-- SUPPLIED MATERIAL follows --

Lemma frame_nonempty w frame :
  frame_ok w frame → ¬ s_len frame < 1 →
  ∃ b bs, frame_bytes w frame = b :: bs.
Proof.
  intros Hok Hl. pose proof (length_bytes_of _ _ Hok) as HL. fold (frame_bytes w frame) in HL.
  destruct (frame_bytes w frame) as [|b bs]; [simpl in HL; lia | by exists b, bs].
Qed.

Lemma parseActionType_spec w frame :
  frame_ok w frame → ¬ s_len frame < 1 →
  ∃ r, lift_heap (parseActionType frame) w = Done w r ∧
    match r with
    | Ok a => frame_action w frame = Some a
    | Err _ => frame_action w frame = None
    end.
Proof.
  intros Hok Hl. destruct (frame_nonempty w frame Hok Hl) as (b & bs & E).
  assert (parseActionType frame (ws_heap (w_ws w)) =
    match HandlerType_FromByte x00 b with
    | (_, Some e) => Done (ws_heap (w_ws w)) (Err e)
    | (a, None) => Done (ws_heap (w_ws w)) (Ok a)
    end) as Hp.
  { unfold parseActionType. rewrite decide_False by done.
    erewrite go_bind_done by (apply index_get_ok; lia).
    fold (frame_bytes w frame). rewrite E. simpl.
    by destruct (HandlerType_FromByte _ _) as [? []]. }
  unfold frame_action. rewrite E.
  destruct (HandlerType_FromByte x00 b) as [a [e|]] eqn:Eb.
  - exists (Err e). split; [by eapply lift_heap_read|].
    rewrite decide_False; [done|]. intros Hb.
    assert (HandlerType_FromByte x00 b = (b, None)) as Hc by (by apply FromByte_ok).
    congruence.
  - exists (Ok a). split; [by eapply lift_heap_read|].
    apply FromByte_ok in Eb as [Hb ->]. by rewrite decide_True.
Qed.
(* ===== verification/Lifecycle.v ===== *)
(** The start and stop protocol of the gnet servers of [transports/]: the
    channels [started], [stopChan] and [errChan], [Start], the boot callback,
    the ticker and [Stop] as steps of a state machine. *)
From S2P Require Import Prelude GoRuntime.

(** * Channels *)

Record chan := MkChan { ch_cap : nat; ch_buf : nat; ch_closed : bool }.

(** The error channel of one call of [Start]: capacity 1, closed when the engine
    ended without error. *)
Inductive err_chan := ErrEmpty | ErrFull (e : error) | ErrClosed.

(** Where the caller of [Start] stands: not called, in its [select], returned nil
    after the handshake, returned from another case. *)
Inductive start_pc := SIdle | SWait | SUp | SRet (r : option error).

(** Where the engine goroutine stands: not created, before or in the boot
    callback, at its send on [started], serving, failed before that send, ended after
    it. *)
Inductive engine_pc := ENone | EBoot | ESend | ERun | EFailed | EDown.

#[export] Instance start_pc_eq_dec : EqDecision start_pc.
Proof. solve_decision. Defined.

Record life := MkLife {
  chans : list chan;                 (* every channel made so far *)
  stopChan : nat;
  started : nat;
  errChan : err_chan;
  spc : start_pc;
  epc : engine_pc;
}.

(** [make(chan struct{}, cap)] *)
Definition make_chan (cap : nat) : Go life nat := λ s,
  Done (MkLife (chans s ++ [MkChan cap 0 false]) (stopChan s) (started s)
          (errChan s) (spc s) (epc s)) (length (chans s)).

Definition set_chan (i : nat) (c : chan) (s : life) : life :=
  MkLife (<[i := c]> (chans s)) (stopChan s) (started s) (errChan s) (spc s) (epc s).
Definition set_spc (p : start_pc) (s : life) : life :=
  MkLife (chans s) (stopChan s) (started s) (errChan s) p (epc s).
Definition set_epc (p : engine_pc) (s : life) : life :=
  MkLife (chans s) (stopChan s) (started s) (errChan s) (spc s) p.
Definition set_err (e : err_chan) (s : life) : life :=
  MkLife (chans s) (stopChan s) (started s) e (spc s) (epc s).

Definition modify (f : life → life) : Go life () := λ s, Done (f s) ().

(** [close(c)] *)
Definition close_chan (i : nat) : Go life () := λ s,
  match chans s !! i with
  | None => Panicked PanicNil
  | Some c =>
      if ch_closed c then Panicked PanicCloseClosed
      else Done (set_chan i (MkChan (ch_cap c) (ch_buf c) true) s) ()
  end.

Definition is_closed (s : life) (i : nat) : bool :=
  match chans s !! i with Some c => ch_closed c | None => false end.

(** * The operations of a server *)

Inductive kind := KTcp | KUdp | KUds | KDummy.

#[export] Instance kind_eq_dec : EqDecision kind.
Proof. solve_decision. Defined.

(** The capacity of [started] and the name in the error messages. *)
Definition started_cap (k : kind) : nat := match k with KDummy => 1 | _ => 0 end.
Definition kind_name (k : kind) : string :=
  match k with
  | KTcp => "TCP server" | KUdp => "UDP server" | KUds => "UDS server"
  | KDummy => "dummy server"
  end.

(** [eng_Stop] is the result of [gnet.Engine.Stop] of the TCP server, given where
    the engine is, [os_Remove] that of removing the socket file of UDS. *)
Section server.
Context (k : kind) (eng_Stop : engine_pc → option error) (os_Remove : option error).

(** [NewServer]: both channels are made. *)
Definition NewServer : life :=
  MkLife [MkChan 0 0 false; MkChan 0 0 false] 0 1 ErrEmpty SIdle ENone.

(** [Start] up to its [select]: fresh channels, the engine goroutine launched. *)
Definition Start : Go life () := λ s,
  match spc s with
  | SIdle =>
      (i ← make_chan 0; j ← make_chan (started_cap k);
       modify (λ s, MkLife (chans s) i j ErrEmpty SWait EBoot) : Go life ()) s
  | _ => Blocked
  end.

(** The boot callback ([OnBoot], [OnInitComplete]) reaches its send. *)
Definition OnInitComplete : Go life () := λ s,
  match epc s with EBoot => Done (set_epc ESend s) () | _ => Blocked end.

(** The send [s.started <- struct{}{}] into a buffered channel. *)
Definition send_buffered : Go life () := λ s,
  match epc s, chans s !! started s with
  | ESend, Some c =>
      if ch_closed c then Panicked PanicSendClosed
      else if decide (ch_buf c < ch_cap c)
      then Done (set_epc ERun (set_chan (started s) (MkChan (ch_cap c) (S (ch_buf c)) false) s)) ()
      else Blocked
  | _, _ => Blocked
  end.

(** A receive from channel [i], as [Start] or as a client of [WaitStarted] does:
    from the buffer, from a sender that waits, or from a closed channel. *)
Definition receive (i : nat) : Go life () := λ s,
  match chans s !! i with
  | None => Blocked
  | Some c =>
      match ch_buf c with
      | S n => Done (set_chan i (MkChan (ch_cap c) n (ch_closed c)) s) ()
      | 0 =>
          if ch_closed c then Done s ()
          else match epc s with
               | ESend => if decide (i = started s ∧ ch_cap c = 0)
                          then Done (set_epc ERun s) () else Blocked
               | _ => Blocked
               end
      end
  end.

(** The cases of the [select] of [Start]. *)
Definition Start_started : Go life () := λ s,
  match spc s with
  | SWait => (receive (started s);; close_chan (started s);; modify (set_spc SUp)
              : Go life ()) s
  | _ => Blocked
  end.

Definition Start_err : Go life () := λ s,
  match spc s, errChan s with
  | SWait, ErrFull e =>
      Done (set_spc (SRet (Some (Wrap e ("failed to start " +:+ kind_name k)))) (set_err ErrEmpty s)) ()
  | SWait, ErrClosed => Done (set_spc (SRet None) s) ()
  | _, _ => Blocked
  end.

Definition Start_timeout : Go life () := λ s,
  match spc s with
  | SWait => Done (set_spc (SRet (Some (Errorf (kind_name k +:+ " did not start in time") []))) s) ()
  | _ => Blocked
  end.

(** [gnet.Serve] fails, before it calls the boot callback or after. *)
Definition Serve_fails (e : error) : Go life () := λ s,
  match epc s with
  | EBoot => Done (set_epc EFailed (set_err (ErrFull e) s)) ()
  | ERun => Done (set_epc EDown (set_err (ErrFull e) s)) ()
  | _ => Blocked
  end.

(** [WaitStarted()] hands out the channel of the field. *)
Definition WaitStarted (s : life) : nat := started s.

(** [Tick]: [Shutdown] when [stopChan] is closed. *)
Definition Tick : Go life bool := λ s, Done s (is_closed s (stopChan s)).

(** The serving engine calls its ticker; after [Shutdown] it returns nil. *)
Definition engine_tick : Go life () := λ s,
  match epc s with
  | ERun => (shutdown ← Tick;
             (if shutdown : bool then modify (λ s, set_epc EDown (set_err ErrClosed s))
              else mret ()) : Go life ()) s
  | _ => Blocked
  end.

-- SUPPLIED MATERIAL concluded --
-- SUPPLIED MATERIAL follows --

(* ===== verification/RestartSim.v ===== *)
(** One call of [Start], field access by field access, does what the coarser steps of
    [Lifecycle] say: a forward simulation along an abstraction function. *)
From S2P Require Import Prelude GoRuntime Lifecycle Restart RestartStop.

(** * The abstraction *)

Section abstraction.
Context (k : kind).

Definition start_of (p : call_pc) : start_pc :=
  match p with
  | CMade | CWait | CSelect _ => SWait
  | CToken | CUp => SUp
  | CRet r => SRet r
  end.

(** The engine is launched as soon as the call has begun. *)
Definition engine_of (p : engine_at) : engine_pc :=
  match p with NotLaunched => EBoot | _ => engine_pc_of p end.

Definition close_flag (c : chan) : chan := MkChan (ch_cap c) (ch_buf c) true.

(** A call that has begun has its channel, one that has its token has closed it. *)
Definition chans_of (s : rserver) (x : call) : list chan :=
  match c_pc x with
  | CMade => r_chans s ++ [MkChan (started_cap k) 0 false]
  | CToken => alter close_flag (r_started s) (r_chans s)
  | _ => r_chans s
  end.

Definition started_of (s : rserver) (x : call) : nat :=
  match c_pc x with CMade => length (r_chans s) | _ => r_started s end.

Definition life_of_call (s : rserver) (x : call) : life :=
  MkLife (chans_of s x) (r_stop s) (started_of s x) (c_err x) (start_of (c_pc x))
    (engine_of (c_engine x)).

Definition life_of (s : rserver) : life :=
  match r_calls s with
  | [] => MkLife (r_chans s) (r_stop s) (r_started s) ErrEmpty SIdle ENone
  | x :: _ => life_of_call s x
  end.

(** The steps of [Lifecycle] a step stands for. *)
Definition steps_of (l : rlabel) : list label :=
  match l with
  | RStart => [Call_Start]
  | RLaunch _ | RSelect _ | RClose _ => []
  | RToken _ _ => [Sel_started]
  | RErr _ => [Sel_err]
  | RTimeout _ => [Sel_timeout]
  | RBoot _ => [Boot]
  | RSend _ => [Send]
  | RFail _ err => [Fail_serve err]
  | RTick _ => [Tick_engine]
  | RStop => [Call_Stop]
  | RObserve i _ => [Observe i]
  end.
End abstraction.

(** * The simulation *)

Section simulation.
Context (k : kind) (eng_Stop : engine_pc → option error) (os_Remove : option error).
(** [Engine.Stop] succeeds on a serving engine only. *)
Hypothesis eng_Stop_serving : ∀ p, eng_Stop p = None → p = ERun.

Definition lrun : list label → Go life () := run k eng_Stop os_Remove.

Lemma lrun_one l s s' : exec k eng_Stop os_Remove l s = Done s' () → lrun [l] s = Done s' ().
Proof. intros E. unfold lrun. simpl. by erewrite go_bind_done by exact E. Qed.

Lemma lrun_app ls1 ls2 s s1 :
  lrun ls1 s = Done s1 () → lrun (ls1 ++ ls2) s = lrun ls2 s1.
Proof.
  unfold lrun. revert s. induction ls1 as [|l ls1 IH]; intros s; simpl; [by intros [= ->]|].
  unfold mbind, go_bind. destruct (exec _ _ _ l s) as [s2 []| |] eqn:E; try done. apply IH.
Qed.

-- SUPPLIED MATERIAL concluded --
-- SUPPLIED MATERIAL follows --

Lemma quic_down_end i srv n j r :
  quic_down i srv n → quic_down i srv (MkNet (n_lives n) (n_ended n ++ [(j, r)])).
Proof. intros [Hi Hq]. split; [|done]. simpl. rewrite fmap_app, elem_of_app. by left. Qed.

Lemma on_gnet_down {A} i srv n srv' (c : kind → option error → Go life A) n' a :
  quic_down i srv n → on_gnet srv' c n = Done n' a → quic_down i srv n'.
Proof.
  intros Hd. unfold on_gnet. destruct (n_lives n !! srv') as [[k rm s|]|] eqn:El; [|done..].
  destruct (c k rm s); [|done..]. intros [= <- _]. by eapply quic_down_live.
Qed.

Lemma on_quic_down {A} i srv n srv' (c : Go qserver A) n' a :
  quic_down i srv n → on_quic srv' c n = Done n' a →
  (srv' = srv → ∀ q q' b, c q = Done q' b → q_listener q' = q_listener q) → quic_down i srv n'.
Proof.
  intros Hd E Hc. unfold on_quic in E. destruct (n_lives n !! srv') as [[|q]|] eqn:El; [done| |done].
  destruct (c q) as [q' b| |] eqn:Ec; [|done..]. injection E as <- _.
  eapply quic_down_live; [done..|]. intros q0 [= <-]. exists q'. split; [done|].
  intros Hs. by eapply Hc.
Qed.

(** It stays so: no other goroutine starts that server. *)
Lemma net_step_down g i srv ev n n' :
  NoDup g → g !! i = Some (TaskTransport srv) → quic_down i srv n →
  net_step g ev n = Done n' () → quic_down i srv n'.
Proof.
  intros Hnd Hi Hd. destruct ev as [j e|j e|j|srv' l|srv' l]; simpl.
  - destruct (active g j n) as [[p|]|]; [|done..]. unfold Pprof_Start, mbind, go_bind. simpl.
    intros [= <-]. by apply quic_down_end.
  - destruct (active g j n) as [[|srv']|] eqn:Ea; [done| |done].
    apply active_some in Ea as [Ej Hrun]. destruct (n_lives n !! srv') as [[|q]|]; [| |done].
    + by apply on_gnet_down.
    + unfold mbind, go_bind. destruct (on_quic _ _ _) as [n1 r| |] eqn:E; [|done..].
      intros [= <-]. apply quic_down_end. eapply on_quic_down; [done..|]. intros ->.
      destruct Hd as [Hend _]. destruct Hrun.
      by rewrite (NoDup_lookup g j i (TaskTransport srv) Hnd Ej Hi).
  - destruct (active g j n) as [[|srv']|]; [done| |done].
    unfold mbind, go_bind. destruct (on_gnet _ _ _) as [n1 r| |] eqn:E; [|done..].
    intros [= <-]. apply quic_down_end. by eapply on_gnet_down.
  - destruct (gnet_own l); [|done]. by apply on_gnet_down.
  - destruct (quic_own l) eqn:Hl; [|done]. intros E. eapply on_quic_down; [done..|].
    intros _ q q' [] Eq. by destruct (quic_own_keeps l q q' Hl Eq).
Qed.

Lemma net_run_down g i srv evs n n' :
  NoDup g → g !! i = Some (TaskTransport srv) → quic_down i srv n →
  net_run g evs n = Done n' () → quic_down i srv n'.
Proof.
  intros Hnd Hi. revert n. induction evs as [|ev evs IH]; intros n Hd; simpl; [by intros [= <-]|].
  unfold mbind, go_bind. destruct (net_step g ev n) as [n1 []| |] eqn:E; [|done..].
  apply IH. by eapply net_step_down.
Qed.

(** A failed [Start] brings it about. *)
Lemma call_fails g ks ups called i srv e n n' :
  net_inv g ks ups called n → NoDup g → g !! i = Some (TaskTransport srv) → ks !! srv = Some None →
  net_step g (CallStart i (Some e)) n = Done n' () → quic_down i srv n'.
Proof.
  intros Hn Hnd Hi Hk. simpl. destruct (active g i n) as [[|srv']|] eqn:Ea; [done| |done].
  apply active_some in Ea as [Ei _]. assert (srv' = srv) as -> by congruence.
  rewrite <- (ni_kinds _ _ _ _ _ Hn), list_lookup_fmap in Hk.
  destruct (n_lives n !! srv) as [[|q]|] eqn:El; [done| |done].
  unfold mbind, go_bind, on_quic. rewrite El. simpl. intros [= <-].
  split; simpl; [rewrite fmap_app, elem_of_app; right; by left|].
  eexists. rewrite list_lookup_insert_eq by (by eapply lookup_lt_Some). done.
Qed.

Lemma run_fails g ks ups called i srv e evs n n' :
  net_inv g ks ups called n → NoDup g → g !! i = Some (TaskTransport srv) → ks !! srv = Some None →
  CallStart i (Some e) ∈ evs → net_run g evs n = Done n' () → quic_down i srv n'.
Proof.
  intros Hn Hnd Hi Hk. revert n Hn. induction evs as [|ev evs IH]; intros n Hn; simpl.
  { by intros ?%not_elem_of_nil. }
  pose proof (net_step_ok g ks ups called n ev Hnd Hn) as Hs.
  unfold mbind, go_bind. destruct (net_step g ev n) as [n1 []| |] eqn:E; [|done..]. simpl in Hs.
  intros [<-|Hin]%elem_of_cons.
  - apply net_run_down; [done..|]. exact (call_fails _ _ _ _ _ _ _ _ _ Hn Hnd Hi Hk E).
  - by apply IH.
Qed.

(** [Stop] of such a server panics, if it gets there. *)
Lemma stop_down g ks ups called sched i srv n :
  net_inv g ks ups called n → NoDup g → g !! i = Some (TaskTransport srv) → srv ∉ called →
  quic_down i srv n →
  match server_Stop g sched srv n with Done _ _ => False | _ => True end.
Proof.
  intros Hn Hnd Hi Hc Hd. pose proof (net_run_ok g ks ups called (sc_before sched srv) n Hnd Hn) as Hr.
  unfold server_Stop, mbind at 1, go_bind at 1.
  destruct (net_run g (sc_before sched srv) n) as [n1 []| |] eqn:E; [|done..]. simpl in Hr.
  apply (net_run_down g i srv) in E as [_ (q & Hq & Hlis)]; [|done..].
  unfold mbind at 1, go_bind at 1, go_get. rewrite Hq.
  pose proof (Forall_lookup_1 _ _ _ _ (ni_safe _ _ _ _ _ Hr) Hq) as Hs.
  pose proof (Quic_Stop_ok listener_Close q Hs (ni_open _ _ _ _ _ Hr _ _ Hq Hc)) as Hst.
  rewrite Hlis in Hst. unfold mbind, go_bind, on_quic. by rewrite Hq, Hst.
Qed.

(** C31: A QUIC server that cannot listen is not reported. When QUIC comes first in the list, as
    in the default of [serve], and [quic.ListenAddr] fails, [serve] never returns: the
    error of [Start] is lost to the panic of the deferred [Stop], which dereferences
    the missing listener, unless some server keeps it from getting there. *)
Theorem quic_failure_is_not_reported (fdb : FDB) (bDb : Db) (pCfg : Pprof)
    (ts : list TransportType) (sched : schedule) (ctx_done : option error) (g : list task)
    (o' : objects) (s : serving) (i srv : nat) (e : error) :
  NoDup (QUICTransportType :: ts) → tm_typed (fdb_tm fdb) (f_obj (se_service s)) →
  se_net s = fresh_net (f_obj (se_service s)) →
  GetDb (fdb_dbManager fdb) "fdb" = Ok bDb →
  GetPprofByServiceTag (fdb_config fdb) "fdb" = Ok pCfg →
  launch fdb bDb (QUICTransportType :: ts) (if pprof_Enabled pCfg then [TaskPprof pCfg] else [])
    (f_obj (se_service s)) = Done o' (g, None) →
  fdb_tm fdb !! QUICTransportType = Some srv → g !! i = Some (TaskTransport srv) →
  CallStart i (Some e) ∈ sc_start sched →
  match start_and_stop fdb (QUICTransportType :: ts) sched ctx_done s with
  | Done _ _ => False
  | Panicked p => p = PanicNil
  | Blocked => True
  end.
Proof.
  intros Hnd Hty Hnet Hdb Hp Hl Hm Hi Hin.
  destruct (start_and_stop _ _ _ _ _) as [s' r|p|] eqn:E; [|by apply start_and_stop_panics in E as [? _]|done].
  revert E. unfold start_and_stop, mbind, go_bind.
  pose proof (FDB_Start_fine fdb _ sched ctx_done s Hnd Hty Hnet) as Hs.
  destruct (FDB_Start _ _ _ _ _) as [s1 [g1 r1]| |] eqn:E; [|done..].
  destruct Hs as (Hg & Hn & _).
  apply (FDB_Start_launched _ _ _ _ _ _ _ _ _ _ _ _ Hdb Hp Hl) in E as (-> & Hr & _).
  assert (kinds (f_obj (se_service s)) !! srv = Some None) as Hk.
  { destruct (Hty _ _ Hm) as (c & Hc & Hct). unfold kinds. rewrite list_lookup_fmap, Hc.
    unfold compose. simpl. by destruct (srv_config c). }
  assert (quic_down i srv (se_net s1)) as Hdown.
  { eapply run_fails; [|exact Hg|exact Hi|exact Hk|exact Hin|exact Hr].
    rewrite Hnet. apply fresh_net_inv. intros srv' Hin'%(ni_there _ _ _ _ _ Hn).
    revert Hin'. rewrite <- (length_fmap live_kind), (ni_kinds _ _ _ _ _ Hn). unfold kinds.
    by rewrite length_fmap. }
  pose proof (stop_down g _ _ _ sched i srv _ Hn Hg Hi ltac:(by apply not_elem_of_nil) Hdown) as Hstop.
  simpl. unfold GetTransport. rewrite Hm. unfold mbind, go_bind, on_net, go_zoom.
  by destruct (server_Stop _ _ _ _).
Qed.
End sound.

-- SUPPLIED MATERIAL concluded --

- **TASK INSTRUCTIONS**: In the material above, each line with the word "EFailed" should be copied.

- **RESPONSE AREA**:
Inductive engine_pc := ENone | EBoot | ESend | ERun | EFailed | EDown.
  | EBoot => Done (set_epc EFailed (set_err (ErrFull e) s)) ()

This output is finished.